● **Your assignment**
Search the material below for the word "abstract". Copy every line where it is found.

= Beginning of Section =

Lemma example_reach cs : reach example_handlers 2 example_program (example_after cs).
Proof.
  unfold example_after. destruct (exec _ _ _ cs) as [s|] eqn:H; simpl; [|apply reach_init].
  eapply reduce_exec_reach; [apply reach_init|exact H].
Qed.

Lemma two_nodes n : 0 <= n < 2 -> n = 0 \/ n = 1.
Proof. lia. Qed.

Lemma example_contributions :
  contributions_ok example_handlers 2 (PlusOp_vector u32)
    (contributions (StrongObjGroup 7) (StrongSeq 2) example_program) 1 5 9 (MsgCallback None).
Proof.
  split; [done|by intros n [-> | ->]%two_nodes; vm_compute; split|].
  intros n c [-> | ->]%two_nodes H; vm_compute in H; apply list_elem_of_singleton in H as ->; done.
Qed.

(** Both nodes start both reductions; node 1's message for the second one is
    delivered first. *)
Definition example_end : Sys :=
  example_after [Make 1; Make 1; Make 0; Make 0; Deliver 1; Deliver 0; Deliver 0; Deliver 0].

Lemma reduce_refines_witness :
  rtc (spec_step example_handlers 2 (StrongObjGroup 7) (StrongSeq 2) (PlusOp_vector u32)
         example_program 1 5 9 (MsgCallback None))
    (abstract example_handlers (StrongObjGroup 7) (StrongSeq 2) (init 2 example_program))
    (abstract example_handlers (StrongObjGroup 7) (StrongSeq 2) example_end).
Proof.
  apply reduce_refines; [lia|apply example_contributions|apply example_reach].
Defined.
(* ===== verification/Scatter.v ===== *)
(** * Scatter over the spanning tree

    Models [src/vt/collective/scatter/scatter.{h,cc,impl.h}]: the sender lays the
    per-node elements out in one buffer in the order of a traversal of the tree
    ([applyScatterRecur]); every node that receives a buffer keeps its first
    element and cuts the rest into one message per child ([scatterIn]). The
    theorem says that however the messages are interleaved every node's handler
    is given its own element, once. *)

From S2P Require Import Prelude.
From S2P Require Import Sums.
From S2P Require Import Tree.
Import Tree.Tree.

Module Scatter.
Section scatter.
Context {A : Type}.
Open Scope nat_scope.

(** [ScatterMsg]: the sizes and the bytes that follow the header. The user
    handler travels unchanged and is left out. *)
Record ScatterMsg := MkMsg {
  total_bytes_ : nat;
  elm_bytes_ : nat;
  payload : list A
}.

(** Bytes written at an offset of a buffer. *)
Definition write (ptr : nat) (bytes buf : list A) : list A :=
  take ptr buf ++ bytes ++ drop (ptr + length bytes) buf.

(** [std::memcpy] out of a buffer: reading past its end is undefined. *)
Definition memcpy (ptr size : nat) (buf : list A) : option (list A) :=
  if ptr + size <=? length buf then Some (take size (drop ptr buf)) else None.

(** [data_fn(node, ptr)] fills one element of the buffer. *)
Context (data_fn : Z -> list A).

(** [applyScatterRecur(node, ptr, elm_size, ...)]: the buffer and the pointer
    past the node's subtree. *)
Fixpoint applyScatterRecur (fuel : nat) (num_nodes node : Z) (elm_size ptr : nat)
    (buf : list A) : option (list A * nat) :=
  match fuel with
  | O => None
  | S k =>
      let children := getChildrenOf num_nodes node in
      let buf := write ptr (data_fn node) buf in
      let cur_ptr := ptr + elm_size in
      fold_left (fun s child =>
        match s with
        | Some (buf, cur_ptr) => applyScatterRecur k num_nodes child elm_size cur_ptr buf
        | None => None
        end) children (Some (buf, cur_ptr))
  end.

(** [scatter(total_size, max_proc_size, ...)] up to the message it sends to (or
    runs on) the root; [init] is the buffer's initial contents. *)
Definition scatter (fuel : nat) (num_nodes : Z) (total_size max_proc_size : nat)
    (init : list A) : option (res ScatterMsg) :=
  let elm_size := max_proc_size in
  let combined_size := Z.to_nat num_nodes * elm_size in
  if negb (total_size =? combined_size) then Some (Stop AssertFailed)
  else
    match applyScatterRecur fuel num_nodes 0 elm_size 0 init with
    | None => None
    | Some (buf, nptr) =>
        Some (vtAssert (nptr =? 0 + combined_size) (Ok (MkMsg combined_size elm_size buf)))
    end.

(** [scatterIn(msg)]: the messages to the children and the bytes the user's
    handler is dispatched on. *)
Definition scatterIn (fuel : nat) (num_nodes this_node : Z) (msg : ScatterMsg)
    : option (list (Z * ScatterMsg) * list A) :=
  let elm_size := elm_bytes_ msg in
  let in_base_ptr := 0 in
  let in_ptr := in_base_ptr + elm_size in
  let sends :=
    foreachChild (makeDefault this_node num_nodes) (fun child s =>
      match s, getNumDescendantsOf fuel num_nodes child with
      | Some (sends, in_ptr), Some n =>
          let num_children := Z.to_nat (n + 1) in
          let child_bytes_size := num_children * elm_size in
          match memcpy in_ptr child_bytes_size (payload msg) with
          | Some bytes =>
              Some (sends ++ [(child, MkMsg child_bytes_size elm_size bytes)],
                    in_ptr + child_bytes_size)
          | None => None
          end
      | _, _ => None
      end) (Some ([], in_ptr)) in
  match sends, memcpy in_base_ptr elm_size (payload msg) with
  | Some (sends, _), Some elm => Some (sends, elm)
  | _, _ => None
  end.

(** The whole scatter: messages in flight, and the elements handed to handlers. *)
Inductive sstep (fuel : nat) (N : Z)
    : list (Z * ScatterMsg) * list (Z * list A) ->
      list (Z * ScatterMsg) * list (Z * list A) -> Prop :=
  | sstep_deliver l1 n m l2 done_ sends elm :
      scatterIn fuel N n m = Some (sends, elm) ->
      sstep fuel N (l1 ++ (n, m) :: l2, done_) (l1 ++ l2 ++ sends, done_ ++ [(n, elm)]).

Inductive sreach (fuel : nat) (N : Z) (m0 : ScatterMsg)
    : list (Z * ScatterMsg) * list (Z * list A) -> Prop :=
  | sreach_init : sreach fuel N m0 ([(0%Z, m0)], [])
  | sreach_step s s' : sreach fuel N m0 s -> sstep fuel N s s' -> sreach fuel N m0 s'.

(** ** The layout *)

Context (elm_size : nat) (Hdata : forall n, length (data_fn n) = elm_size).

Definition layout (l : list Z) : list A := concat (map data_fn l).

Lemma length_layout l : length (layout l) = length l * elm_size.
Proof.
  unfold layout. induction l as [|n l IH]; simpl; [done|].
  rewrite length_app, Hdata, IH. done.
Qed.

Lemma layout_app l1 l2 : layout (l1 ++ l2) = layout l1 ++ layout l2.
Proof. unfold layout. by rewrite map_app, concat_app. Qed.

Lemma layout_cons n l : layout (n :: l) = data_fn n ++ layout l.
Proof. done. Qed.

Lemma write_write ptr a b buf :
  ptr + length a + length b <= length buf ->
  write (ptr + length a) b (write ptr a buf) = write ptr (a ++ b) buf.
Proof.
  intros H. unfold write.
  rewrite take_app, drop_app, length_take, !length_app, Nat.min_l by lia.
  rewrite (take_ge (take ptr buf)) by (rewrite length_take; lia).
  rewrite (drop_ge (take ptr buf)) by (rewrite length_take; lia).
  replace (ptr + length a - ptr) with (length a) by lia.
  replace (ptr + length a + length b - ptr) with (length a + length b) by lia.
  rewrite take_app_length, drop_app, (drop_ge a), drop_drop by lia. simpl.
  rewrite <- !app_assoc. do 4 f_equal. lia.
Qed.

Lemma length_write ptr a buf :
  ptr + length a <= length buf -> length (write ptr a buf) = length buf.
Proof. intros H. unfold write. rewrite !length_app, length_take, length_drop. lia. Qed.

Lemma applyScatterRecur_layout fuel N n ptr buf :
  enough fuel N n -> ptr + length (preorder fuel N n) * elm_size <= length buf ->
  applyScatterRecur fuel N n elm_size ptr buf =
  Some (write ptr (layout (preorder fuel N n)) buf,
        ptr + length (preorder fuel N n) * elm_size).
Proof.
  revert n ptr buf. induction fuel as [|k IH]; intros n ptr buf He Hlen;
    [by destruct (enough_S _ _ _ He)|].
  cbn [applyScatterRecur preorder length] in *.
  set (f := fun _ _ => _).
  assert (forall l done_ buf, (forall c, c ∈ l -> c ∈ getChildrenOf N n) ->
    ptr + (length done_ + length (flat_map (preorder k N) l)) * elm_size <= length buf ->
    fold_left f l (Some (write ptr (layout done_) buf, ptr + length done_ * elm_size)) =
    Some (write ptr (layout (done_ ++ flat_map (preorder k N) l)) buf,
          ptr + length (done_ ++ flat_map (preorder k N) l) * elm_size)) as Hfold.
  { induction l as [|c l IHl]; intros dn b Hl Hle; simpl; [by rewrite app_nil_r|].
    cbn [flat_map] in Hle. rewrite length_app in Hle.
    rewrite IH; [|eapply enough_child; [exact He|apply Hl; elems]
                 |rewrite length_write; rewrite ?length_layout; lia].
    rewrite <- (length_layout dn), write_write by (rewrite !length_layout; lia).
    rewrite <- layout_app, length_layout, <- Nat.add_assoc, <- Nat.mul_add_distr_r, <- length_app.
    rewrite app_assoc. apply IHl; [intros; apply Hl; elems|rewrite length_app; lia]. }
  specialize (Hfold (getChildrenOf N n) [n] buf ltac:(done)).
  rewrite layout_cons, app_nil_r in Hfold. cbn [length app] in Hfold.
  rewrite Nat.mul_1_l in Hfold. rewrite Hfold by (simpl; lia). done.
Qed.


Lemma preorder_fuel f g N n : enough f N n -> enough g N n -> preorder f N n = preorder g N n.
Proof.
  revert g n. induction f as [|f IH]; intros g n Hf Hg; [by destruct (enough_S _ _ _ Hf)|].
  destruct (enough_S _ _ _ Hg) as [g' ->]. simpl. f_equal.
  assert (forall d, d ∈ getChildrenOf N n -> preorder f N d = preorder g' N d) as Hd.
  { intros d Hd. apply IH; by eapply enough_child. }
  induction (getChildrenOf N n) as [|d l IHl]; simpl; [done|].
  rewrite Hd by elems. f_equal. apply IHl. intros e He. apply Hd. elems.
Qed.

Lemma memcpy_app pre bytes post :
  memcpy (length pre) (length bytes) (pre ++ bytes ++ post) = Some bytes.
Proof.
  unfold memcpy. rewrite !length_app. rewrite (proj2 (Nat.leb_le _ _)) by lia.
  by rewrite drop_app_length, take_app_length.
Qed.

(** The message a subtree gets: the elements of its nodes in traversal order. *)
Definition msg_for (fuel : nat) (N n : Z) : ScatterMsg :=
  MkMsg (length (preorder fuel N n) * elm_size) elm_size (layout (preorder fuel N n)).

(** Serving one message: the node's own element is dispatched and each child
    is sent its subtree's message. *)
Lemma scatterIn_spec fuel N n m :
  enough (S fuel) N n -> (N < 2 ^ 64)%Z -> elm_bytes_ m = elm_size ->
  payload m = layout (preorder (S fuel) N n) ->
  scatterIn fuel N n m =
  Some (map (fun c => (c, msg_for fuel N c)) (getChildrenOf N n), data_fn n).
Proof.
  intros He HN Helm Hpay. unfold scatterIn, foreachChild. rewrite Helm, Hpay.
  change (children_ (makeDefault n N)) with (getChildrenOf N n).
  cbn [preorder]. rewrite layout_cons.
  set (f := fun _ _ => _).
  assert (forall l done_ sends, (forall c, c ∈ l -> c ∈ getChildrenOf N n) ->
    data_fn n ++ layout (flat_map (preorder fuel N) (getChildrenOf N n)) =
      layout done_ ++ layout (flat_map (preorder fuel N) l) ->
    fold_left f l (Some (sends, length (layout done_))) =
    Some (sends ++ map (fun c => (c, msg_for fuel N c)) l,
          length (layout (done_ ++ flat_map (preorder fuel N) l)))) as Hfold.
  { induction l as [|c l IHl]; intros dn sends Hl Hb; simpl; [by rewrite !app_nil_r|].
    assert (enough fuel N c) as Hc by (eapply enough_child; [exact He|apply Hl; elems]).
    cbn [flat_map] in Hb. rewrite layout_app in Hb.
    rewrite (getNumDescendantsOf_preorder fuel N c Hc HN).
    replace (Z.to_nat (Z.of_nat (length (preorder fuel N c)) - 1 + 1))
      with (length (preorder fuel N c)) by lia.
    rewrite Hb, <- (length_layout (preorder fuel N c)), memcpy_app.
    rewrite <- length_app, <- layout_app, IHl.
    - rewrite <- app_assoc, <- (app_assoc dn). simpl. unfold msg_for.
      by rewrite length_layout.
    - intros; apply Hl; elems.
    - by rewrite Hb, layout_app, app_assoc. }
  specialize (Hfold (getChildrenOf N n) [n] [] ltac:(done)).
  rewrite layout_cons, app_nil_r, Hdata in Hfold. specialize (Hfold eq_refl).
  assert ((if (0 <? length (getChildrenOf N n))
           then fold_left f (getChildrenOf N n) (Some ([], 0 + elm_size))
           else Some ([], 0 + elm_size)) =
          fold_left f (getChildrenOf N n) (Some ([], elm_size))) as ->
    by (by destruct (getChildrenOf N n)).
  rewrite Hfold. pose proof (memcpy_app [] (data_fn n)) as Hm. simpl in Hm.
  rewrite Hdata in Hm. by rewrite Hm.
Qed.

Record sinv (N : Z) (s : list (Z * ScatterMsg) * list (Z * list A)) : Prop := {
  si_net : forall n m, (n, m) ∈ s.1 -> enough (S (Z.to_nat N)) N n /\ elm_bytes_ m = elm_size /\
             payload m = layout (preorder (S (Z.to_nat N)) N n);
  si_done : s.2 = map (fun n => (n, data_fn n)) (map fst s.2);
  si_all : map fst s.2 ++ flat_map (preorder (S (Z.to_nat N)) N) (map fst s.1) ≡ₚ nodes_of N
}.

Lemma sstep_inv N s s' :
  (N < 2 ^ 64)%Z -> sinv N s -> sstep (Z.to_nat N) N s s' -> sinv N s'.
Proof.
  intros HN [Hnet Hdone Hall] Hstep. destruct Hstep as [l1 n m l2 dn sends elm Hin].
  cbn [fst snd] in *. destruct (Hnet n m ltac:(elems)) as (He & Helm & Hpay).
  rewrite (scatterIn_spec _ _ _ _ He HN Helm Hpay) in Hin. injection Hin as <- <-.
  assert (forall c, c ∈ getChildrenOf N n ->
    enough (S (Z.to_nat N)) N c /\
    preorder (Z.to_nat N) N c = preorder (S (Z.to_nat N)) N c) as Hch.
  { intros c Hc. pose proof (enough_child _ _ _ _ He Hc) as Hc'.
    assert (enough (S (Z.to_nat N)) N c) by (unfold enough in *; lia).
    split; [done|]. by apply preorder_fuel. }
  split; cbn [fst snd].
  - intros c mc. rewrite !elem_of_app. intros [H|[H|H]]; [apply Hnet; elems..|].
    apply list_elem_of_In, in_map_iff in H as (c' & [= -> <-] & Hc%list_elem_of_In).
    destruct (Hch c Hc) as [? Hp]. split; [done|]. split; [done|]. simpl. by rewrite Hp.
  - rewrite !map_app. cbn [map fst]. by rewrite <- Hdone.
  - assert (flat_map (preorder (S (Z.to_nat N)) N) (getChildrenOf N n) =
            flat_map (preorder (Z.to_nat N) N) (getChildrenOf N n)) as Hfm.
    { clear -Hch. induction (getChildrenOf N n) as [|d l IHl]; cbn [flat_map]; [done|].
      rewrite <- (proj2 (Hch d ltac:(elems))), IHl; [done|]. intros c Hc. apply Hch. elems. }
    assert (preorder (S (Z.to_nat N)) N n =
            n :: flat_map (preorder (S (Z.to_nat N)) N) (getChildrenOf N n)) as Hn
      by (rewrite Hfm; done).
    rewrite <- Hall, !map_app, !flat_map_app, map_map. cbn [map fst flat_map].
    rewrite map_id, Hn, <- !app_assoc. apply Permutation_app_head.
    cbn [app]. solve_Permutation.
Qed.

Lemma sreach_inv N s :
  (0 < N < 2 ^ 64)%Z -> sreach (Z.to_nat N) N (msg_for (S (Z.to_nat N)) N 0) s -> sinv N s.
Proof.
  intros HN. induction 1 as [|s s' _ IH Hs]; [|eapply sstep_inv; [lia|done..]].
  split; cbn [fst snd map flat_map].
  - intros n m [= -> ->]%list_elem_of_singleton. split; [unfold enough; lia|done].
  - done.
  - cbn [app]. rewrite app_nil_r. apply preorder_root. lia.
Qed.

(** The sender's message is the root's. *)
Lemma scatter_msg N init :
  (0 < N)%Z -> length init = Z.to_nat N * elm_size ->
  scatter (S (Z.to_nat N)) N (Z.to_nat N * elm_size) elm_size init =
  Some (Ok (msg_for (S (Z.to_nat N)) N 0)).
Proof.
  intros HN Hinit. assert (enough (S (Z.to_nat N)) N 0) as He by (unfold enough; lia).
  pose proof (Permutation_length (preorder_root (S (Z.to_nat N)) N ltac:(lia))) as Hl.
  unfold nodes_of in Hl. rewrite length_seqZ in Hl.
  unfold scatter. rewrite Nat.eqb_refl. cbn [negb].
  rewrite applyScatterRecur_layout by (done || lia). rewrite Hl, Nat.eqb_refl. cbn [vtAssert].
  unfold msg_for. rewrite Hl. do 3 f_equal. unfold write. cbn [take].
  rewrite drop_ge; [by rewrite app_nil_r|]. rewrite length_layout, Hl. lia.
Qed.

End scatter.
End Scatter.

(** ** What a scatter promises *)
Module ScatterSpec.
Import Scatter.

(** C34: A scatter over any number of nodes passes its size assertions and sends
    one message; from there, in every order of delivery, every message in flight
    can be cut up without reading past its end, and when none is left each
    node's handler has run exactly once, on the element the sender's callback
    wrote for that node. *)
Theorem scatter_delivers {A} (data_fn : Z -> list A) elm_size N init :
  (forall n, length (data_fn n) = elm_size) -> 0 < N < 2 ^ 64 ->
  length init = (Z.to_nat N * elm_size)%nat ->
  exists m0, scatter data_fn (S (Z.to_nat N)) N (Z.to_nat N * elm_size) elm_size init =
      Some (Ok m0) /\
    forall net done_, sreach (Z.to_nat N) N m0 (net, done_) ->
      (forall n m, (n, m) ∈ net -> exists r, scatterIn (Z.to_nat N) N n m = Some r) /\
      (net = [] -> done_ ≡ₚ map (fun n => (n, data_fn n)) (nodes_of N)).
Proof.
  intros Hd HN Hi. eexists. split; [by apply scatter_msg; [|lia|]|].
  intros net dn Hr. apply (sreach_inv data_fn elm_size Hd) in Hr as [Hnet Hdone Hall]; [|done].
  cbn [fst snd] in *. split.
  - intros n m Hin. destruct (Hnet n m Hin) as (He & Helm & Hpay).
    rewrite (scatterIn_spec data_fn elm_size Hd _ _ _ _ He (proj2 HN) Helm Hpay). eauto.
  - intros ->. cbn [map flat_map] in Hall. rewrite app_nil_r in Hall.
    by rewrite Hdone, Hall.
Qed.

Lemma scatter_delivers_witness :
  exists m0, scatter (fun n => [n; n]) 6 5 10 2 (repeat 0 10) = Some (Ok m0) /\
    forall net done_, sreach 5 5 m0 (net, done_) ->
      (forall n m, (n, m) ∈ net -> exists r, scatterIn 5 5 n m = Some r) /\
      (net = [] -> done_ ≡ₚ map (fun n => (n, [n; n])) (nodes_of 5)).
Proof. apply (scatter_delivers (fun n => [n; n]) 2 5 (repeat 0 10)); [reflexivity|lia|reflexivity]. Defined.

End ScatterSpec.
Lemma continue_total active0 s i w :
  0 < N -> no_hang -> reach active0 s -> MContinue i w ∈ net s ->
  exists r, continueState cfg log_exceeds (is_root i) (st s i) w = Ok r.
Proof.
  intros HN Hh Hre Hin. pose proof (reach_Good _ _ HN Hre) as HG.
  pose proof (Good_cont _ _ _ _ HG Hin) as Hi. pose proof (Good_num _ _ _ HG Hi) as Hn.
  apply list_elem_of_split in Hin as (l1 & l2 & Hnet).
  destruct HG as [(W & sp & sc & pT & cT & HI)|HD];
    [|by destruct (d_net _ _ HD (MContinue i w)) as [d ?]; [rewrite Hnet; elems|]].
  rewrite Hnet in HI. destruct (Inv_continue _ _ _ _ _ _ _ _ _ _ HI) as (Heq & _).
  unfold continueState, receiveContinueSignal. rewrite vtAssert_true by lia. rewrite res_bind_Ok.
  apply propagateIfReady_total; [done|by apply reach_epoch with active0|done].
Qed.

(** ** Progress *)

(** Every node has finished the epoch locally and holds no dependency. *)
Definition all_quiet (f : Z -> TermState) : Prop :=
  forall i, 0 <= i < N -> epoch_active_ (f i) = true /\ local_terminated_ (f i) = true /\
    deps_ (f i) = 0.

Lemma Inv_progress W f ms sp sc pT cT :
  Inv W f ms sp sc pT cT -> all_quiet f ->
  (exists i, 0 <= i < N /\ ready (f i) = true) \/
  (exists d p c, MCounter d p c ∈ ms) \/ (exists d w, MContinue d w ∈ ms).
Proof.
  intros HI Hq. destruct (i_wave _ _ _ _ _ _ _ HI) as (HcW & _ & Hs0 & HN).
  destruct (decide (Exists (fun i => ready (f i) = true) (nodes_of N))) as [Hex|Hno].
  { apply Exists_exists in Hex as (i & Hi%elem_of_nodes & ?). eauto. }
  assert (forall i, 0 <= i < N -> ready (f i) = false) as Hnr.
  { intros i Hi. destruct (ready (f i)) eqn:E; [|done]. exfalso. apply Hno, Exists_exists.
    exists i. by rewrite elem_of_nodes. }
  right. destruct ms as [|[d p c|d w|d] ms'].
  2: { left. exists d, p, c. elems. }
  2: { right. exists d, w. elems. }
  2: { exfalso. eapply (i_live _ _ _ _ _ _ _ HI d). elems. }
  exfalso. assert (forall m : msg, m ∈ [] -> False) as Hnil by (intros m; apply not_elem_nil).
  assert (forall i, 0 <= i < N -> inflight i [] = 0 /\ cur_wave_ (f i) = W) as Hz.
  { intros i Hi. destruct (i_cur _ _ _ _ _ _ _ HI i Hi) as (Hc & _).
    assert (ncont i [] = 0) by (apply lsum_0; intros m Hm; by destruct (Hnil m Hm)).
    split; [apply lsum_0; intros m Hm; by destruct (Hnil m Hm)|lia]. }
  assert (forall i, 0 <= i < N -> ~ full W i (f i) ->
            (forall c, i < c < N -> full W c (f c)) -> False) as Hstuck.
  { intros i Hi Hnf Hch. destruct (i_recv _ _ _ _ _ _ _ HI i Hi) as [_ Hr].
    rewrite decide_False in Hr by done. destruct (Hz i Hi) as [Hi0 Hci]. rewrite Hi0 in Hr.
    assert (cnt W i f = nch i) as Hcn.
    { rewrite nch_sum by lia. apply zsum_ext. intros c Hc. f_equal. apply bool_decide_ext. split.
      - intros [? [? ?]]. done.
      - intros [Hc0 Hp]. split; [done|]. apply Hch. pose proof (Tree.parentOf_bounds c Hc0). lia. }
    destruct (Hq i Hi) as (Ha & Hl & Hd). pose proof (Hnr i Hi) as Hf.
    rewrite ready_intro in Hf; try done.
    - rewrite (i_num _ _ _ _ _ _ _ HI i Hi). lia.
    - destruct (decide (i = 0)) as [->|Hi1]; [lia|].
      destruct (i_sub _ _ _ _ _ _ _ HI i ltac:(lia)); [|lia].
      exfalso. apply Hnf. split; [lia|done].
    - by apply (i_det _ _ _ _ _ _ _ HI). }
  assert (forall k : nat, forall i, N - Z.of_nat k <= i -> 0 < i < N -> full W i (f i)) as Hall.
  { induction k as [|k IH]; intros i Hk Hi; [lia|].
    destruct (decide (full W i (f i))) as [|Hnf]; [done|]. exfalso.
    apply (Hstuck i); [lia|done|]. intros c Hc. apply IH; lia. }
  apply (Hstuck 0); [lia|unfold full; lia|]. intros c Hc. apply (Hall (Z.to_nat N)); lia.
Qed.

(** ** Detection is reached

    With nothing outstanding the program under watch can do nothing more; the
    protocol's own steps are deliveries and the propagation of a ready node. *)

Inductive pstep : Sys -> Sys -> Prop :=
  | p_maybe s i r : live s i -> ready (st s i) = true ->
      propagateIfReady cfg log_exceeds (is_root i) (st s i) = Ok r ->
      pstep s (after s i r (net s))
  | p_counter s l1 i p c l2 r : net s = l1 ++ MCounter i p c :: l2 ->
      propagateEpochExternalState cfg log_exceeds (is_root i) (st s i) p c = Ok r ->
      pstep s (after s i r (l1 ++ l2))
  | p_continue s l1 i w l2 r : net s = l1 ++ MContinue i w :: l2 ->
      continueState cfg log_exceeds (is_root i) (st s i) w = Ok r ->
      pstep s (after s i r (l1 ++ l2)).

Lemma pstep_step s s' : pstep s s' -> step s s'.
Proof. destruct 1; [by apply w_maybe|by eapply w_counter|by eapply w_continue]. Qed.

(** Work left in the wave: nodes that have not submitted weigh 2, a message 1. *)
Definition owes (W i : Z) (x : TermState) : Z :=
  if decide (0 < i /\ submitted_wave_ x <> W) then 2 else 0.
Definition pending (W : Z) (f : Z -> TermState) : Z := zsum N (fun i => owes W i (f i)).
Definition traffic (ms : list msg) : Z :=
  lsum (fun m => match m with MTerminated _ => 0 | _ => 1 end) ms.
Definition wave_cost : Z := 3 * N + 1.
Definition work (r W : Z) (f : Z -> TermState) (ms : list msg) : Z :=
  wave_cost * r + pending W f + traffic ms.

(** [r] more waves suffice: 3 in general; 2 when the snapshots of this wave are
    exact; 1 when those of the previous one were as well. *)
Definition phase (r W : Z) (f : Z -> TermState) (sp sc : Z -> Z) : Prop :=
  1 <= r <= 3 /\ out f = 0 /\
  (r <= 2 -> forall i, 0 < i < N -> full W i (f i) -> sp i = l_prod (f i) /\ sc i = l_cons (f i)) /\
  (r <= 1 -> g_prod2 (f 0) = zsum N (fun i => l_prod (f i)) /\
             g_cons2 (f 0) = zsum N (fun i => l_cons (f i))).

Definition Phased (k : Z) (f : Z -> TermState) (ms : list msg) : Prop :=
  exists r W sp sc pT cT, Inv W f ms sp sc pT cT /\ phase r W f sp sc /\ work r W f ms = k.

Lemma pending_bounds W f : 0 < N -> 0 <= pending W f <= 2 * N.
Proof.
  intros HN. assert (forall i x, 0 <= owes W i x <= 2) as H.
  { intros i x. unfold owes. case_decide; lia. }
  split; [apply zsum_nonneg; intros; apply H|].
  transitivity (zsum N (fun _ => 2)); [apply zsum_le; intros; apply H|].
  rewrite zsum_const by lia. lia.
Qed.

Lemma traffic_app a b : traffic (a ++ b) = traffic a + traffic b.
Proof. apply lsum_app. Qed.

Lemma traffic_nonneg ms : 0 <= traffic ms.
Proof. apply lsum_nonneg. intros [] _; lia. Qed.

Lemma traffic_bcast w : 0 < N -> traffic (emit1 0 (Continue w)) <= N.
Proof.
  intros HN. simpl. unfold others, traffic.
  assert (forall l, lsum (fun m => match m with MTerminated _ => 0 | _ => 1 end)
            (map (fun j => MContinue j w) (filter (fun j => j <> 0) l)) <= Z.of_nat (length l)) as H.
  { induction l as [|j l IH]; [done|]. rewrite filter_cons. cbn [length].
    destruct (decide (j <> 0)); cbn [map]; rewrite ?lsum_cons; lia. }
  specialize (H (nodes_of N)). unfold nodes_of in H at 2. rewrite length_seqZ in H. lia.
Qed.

= End of Section =

● **Task solution**
    (abstract example_handlers (StrongObjGroup 7) (StrongSeq 2) (init 2 example_program))
    (abstract example_handlers (StrongObjGroup 7) (StrongSeq 2) example_end).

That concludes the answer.